State, as one number, how many lines in these records hold "numbers".

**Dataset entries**
***
(* ===== verification/Trap.v ===== *)
(** * kernel/trap.c, [syscall] of kernel/syscall.c, [forkret] of kernel/proc.c,
    kernel/main.c and kernel/start.c

    Entry to the kernel from user space, from interrupts, and at boot. *)

From stdpp Require Import base gmap strings numbers list.
From S2P Require Import Prelude KState Sample StringC Spinlock Sched Sleeplock Uart Printf Pages Kalloc Vm Bio Log Fs Pipe Console File Proc Exec Virtio Syscall.

Definition upd_csr (f : csrs -> csrs) (s : kstate) : kstate := set_csr (f (csr s)) s.

Section Trap.
Context {L : Layout} {D : DiskDriver} {IO : Mmio}.

(** The table [syscalls], indexed by the numbers of syscall.h. *)
Definition syscalls (num : Z) : option (M Z) :=
  match num with
  | 1 => Some sys_fork | 2 => Some sys_exit | 3 => Some sys_wait | 4 => Some sys_pipe
  | 5 => Some sys_read | 6 => Some sys_kill | 7 => Some sys_exec | 8 => Some sys_fstat
  | 9 => Some sys_chdir | 10 => Some sys_dup | 11 => Some sys_getpid | 12 => Some sys_sbrk
  | 13 => Some sys_sleep | 14 => Some sys_uptime | 15 => Some sys_open | 16 => Some sys_write
  | 17 => Some sys_mknod | 18 => Some sys_unlink | 19 => Some sys_link | 20 => Some sys_mkdir
  | 21 => Some sys_close
  | _ => None
  end.

Definition syscall : M unit :=
  p ← self;
  a7 ← tf_get p (TF_a 7);
  let num := i32 a7 in
  match syscalls num with
  | Some call =>
      r ← call;
      tf_set p (TF_a 0) r
  | None =>
      pr ← procget p;
      printf (zstr "%d %s: unknown sys call %d" ++ [10])
        [AInt (p_pid pr); AStr (Some (p_name pr)); AInt num];;
      tf_set p (TF_a 0) (-1)
  end.

Definition trapinit : M unit := initlock Ltick "time".

Definition trapinithart : M unit := modify (upd_csr (set_stvec kernelvec)).

Definition usertrapret : M unit :=
  p ← self;
  intr_off;;
  modify (upd_csr (set_stvec (TRAMPOLINE + (uservec - trampoline))));;
  c ← gets csr;
  pr ← procget p;
  tf_set p TF_kernel_satp (satp c);;
  tf_set p TF_kernel_sp (p_kstack pr + PGSIZE);;
  tf_set p TF_kernel_trap usertrap_addr;;
  h ← cpuid;
  tf_set p TF_kernel_hartid (Z.of_nat h);;
  modify (upd_csr (fun c => set_sstatus_spie true (set_sstatus_spp false c)));;
  epc ← tf_get p TF_epc;
  modify (upd_csr (set_sepc epc));;
  (** [userret] in trampoline.S installs the user page table and executes
      [sret]. *)
  modify (upd_csr (set_satp (MAKE_SATP (p_pagetable pr)))).

Definition clockintr : M unit :=
  h ← cpuid;
  when (h =? 0)%nat
    (acquire Ltick;;
     modify (fun s => set_ticks (u32 (ticks s + 1)) s);;
     wakeup Ch_ticks;;
     release Ltick);;
  modify (upd_csr (fun c => set_stimecmp (u64 (rtime c + 1000000)) c)).

Definition devintr : M Z :=
  c ← gets csr;
  if scause c =? 0x8000000000000009 then
    irq ← plic_claim;
    (if irq =? UART0_IRQ then uartintr
     else if irq =? VIRTIO0_IRQ then virtio_disk_intr
     else when (negb (irq =? 0)) (printf (zstr "unexpected interrupt irq=%d" ++ [10]) [AInt irq]));;
    when (negb (irq =? 0)) (plic_complete irq);;
    mret 1
  else if scause c =? 0x8000000000000005 then
    clockintr;;
    mret 2
  else mret 0.

Definition usertrap : M unit :=
  c ← gets csr;
  if sstatus_spp c then kpanic "usertrap: not from user mode" else
  modify (upd_csr (set_stvec kernelvec));;
  p ← self;
  tf_set p TF_epc (sepc c);;
  which_dev ←
    (if scause c =? 8 then
       dead ← killed p;
       when dead (exit (-1));;
       epc ← tf_get p TF_epc;
       tf_set p TF_epc (epc + 4);;
       intr_on;;
       syscall;;
       mret 0
     else
       which_dev ← devintr;
       when (which_dev =? 0)
         (pr ← procget p;
          printf (zstr "usertrap(): unexpected scause 0x%lx pid=%d" ++ [10])
            [AInt (scause c); AInt (p_pid pr)];;
          printf (zstr "            sepc=0x%lx stval=0x%lx" ++ [10])
            [AInt (sepc c); AInt (stval c)];;
          setkilled p);;
       mret which_dev);
  dead ← killed p;
  when dead (exit (-1));;
  when (which_dev =? 2) yield;;
  usertrapret.

Definition kerneltrap : M unit :=
  c ← gets csr;
  if negb (sstatus_spp c) then kpanic "kerneltrap: not from supervisor mode" else
  on ← intr_get;
  if on : bool then kpanic "kerneltrap: interrupts enabled" else
  which_dev ← devintr;
  if which_dev =? 0 then
    printf (zstr "scause=0x%lx sepc=0x%lx stval=0x%lx" ++ [10])
      [AInt (scause c); AInt (sepc c); AInt (stval c)];;
    panic (zstr "kerneltrap")
  else
  (if which_dev =? 2 then
     me ← myproc;
     when (bool_decide (me <> None)) yield
   else mret ());;
  modify (upd_csr (set_sepc (sepc c)));;
  modify (upd_csr (fun c' => set_sstatus_spp (sstatus_spp c) (set_sstatus_spie (sstatus_spie c) c')));;
  intr_off.

(** A new process's first steps in the kernel. *)
Definition forkret : M unit :=
  p ← self;
  release (Lproc p);;
  first ← gets forkret_first;
  when first
    (fsinit ROOTDEV;;
     modify (set_forkret_first false));;
  usertrapret.

(** [main] on hart 0, up to [scheduler]. *)
Definition main_boot : M unit :=
  consoleinit;;
  printfinit;;
  printf [10] [];;
  printf (zstr "xv6 kernel is booting" ++ [10]) [];;
  printf [10] [];;
  kinit;;
  kvminit;;
  kvminithart;;
  procinit;;
  trapinit;;
  trapinithart;;
  plicinit;;
  plicinithart;;
  binit;;
  iinit;;
  fileinit;;
  virtio_disk_init;;
  userinit.

(** [main] on the other harts, after [started]. *)
Definition main_other : M unit :=
  h ← cpuid;
  printf (zstr "hart %d starting" ++ [10]) [AInt (Z.of_nat h)];;
  kvminithart;;
  trapinithart;;
  plicinithart.

Definition main : M unit :=
  h ← cpuid;
  (if (h =? 0)%nat then main_boot else main_other);;
  scheduler.

End Trap.

(** ** Machine mode *)

(** The machine-mode registers that [start] and [timerinit] set up. *)
Record mregs : Type := mkmregs {
  m_mstatus : Z; m_mepc : Z; m_satp : Z; m_medeleg : Z; m_mideleg : Z; m_sie : Z;
  m_pmpaddr0 : Z; m_pmpcfg0 : Z; m_mie : Z; m_menvcfg : Z; m_mcounteren : Z;
  m_stimecmp : Z; m_tp : Z
}.

Definition MSTATUS_MPP_MASK : Z := Z.shiftl 3 11.
Definition MSTATUS_MPP_S : Z := Z.shiftl 1 11.
Definition SIE_SEIE : Z := Z.shiftl 1 9.
Definition SIE_STIE : Z := Z.shiftl 1 5.
Definition SIE_SSIE : Z := Z.shiftl 1 1.
Definition MIE_STIE : Z := Z.shiftl 1 5.

Definition timerinit (time : Z) (m : mregs) : mregs :=
  mkmregs (m_mstatus m) (m_mepc m) (m_satp m) (m_medeleg m) (m_mideleg m) (m_sie m)
    (m_pmpaddr0 m) (m_pmpcfg0 m) (Z.lor (m_mie m) MIE_STIE)
    (Z.lor (m_menvcfg m) (Z.shiftl 1 63)) (Z.lor (m_mcounteren m) 2)
    (u64 (time + 1000000)) (m_tp m).

(** The registers when [mret] jumps to [main], at address [main_addr]. *)
Definition start (main_addr mhartid time : Z) (m : mregs) : mregs :=
  let x := Z.land (m_mstatus m) (u64 (Z.lnot MSTATUS_MPP_MASK)) in
  let x := Z.lor x MSTATUS_MPP_S in
  let m := mkmregs x main_addr 0 0xffff 0xffff
    (Z.lor (Z.lor (Z.lor (m_sie m) SIE_SEIE) SIE_STIE) SIE_SSIE)
    0x3fffffffffffff 0xf (m_mie m) (m_menvcfg m) (m_mcounteren m) (m_stimecmp m) (m_tp m) in
  let m := timerinit time m in
  mkmregs (m_mstatus m) (m_mepc m) (m_satp m) (m_medeleg m) (m_mideleg m) (m_sie m)
    (m_pmpaddr0 m) (m_pmpcfg0 m) (m_mie m) (m_menvcfg m) (m_mcounteren m) (m_stimecmp m)
    mhartid.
***
**RESULT**
2